Exercise materials section start

Lemma term_order_le a b : term_order i a b <-> term_le (in_terms i) a b.
Proof using Hok L.
  unfold term_order, term_le, term_at. set (T := fun k => default [] (in_terms i !! k)). fold (T a) (T b).
  assert (K : forall k, default 0%Z (in_keys i !! k) = prefix_key (T k)) by (intros k; rewrite (io_keys i Hok), list_lookup_fmap; unfold T; by destruct (in_terms i !! k)).
  assert (B : forall k, bytes_ok (T k)).
  { intros k. unfold T. destruct (in_terms i !! k) as [t|] eqn:E; [|constructor]. apply utf8_bytes. pose proof (io_valid i Hok) as V. rewrite Forall_lookup in V. by apply (V k). }
  rewrite !K. pose proof (prefix_key_cmp (T a) (T b) (B a) (B b)). destruct (_ ?= _)%Z; [done|by split; [intros _; congruence|]|by split; [|congruence]].
Qed.

(** The ids of [counted] in the order of their terms. *)
Abbreviation sorted := (merge_sort (term_order i) (in_counted i)).

Lemma sorted_perm : sorted ≡ₚ in_counted i.
Proof using. apply merge_sort_Permutation. Qed.

Lemma counted_NoDup : NoDup sorted.
Proof using Hcount. rewrite sorted_perm. apply (co_nodup i log Hcount). Qed.

Lemma sorted_elem id : id ∈ sorted <-> exists t, in_terms i !! id = Some t /\ (0 < weight_of log t)%Z.
Proof using Hcount. rewrite sorted_perm. apply (co_counted i log Hcount). Qed.

Lemma sorted_terms : bsorted (map (term_at (in_terms i)) sorted).
Proof using Hok Hcount L.
  apply sorted_terms_bsorted; [apply in_terms_NoDup| |apply counted_NoDup|].
  - apply Forall_forall. intros id (t & Ht & _)%sorted_elem. by eapply lookup_lt_Some.
  - assert (S : StronglySorted (term_order i) sorted).
    { apply StronglySorted_merge_sort.
      - intros a b c. rewrite !term_order_le. apply transitivity.
      - intros a b. rewrite !term_order_le. apply term_le_total. }
    revert S. generalize sorted. induction 1 as [|a l S IH F]; constructor; [done|]. eapply Forall_impl; [exact F|]. intros b. apply term_order_le.
Qed.

Definition entry (id : nat) : list Z * Z := (term_at (in_terms i) id, weight_of log (term_at (in_terms i) id)).

Lemma entries_ok : omap_list (entry_of i) sorted = Ok (map entry sorted).
Proof using Hcount.
  apply omap_list_ok. intros id (t & Ht & _)%sorted_elem. unfold entry_of, entry, term_at. rewrite Ht. cbn [expect obind default]. by rewrite (co_counts i log Hcount id t Ht).
Qed.

Lemma entries_elem t n : (t, n) ∈ map entry sorted <-> n = weight_of log t /\ (0 < n)%Z.
Proof using Hcount Hpos.
  rewrite list_elem_of_fmap. split.
  - intros (id & E & (u & Hu & Hp)%sorted_elem). unfold entry, term_at in E. rewrite Hu in E. cbn in E. injection E as -> ->. done.
  - intros [-> Hp]. assert (Ht : t ∈ map fst log) by by apply weight_of_pos. apply (co_known i log Hcount) in Ht as [id Hid]%list_elem_of_lookup.
    exists id. split; [unfold entry, term_at; by rewrite Hid|]. apply sorted_elem. by exists t.
Qed.

Lemma counted_entries_sorted : bsorted (map fst (map entry sorted)).
Proof using Hok Hcount L. rewrite map_map. apply sorted_terms. Qed.

Lemma entries_texts : strings_ok (map fst (map entry sorted)).
Proof using Hok Hcount.
  apply Forall_map, Forall_map, Forall_forall. intros id (t & Ht & _)%sorted_elem. unfold entry, term_at. rewrite Ht. exact (Forall_lookup_1 _ _ _ _ (io_valid i Hok) Ht).
Qed.

Lemma entries_unique es : bsorted (map fst es) -> (forall t n, (t, n) ∈ es <-> n = weight_of log t /\ (0 < n)%Z) -> es = map entry sorted.
Proof using Hok Hcount Hpos L.
  intros Hs He. apply sorted_ext; [done|apply counted_entries_sorted|]. intros [t n]. by rewrite He, entries_elem.
Qed.

Lemma entries_sum : foldr (fun e n => (e.2 + n)%Z) 0%Z (map entry sorted) = total log.
Proof using Hok Hcount Hpos L.
  rewrite <- (sum_weights_total log (map (term_at (in_terms i)) sorted)).
  - generalize sorted. induction l as [|id l IH]; [done|]. cbn [map foldr]. rewrite IH. done.
  - apply bsorted_NoDup, sorted_terms.
  - intros t Ht. assert (Hp : (0 < weight_of log t)%Z) by by apply weight_of_pos. pose proof (proj2 (entries_elem t _) (conj eq_refl Hp)) as He.
    apply list_elem_of_fmap in He as (id & E & Hid). injection E as E _. rewrite E. apply list_elem_of_fmap. by exists id.
Qed.
End Finish.

Lemma bytes_of_entries (es : list (list Z * Z)) :
  foldr (fun e n => (Z.of_nat (length e.1) + n)%Z) 0%Z es = Z.of_nat (length (concat (map fst es))).
Proof. induction es as [|e es IH]; [done|]. cbn [foldr map concat]. rewrite IH, length_app. lia. Qed.

Lemma from_sorted_refs_ok (es : list (list Z * Z)) :
  from_sorted_refs (Z.of_nat (length es)) (Z.of_nat (length (concat (map fst es)))) es = from_sorted es.
Proof.
  unfold from_sorted_refs. destruct es as [|e es]; [done|]. rewrite (proj2 (Z.eqb_neq _ _)) by (cbn [length]; lia).
  destruct (can_pack _ _) eqn:E; [|done]. cbn [negb]. unfold from_sorted. by rewrite E.
Qed.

Exercise materials section end

## [How to complete this task]
Nothing in the listing should be left out; repeat it exactly.

## [Exercise solution]
Lemma term_order_le a b : term_order i a b <-> term_le (in_terms i) a b.
Proof using Hok L.
  unfold term_order, term_le, term_at. set (T := fun k => default [] (in_terms i !! k)). fold (T a) (T b).
  assert (K : forall k, default 0%Z (in_keys i !! k) = prefix_key (T k)) by (intros k; rewrite (io_keys i Hok), list_lookup_fmap; unfold T; by destruct (in_terms i !! k)).
  assert (B : forall k, bytes_ok (T k)).
  { intros k. unfold T. destruct (in_terms i !! k) as [t|] eqn:E; [|constructor]. apply utf8_bytes. pose proof (io_valid i Hok) as V. rewrite Forall_lookup in V. by apply (V k). }
  rewrite !K. pose proof (prefix_key_cmp (T a) (T b) (B a) (B b)). destruct (_ ?= _)%Z; [done|by split; [intros _; congruence|]|by split; [|congruence]].
Qed.

(** The ids of [counted] in the order of their terms. *)
Abbreviation sorted := (merge_sort (term_order i) (in_counted i)).

Lemma sorted_perm : sorted ≡ₚ in_counted i.
Proof using. apply merge_sort_Permutation. Qed.

Lemma counted_NoDup : NoDup sorted.
Proof using Hcount. rewrite sorted_perm. apply (co_nodup i log Hcount). Qed.

Lemma sorted_elem id : id ∈ sorted <-> exists t, in_terms i !! id = Some t /\ (0 < weight_of log t)%Z.
Proof using Hcount. rewrite sorted_perm. apply (co_counted i log Hcount). Qed.

Lemma sorted_terms : bsorted (map (term_at (in_terms i)) sorted).
Proof using Hok Hcount L.
  apply sorted_terms_bsorted; [apply in_terms_NoDup| |apply counted_NoDup|].
  - apply Forall_forall. intros id (t & Ht & _)%sorted_elem. by eapply lookup_lt_Some.
  - assert (S : StronglySorted (term_order i) sorted).
    { apply StronglySorted_merge_sort.
      - intros a b c. rewrite !term_order_le. apply transitivity.
      - intros a b. rewrite !term_order_le. apply term_le_total. }
    revert S. generalize sorted. induction 1 as [|a l S IH F]; constructor; [done|]. eapply Forall_impl; [exact F|]. intros b. apply term_order_le.
Qed.

Definition entry (id : nat) : list Z * Z := (term_at (in_terms i) id, weight_of log (term_at (in_terms i) id)).

Lemma entries_ok : omap_list (entry_of i) sorted = Ok (map entry sorted).
Proof using Hcount.
  apply omap_list_ok. intros id (t & Ht & _)%sorted_elem. unfold entry_of, entry, term_at. rewrite Ht. cbn [expect obind default]. by rewrite (co_counts i log Hcount id t Ht).
Qed.

Lemma entries_elem t n : (t, n) ∈ map entry sorted <-> n = weight_of log t /\ (0 < n)%Z.
Proof using Hcount Hpos.
  rewrite list_elem_of_fmap. split.
  - intros (id & E & (u & Hu & Hp)%sorted_elem). unfold entry, term_at in E. rewrite Hu in E. cbn in E. injection E as -> ->. done.
  - intros [-> Hp]. assert (Ht : t ∈ map fst log) by by apply weight_of_pos. apply (co_known i log Hcount) in Ht as [id Hid]%list_elem_of_lookup.
    exists id. split; [unfold entry, term_at; by rewrite Hid|]. apply sorted_elem. by exists t.
Qed.

Lemma counted_entries_sorted : bsorted (map fst (map entry sorted)).
Proof using Hok Hcount L. rewrite map_map. apply sorted_terms. Qed.

Lemma entries_texts : strings_ok (map fst (map entry sorted)).
Proof using Hok Hcount.
  apply Forall_map, Forall_map, Forall_forall. intros id (t & Ht & _)%sorted_elem. unfold entry, term_at. rewrite Ht. exact (Forall_lookup_1 _ _ _ _ (io_valid i Hok) Ht).
Qed.

Lemma entries_unique es : bsorted (map fst es) -> (forall t n, (t, n) ∈ es <-> n = weight_of log t /\ (0 < n)%Z) -> es = map entry sorted.
Proof using Hok Hcount Hpos L.
  intros Hs He. apply sorted_ext; [done|apply counted_entries_sorted|]. intros [t n]. by rewrite He, entries_elem.
Qed.

Lemma entries_sum : foldr (fun e n => (e.2 + n)%Z) 0%Z (map entry sorted) = total log.
Proof using Hok Hcount Hpos L.
  rewrite <- (sum_weights_total log (map (term_at (in_terms i)) sorted)).
  - generalize sorted. induction l as [|id l IH]; [done|]. cbn [map foldr]. rewrite IH. done.
  - apply bsorted_NoDup, sorted_terms.
  - intros t Ht. assert (Hp : (0 < weight_of log t)%Z) by by apply weight_of_pos. pose proof (proj2 (entries_elem t _) (conj eq_refl Hp)) as He.
    apply list_elem_of_fmap in He as (id & E & Hid). injection E as E _. rewrite E. apply list_elem_of_fmap. by exists id.
Qed.
End Finish.

Lemma bytes_of_entries (es : list (list Z * Z)) :
  foldr (fun e n => (Z.of_nat (length e.1) + n)%Z) 0%Z es = Z.of_nat (length (concat (map fst es))).
Proof. induction es as [|e es IH]; [done|]. cbn [foldr map concat]. rewrite IH, length_app. lia. Qed.

Lemma from_sorted_refs_ok (es : list (list Z * Z)) :
  from_sorted_refs (Z.of_nat (length es)) (Z.of_nat (length (concat (map fst es)))) es = from_sorted es.
Proof.
  unfold from_sorted_refs. destruct es as [|e es]; [done|]. rewrite (proj2 (Z.eqb_neq _ _)) by (cbn [length]; lia).
  destruct (can_pack _ _) eqn:E; [|done]. cbn [negb]. unfold from_sorted. by rewrite E.
Qed.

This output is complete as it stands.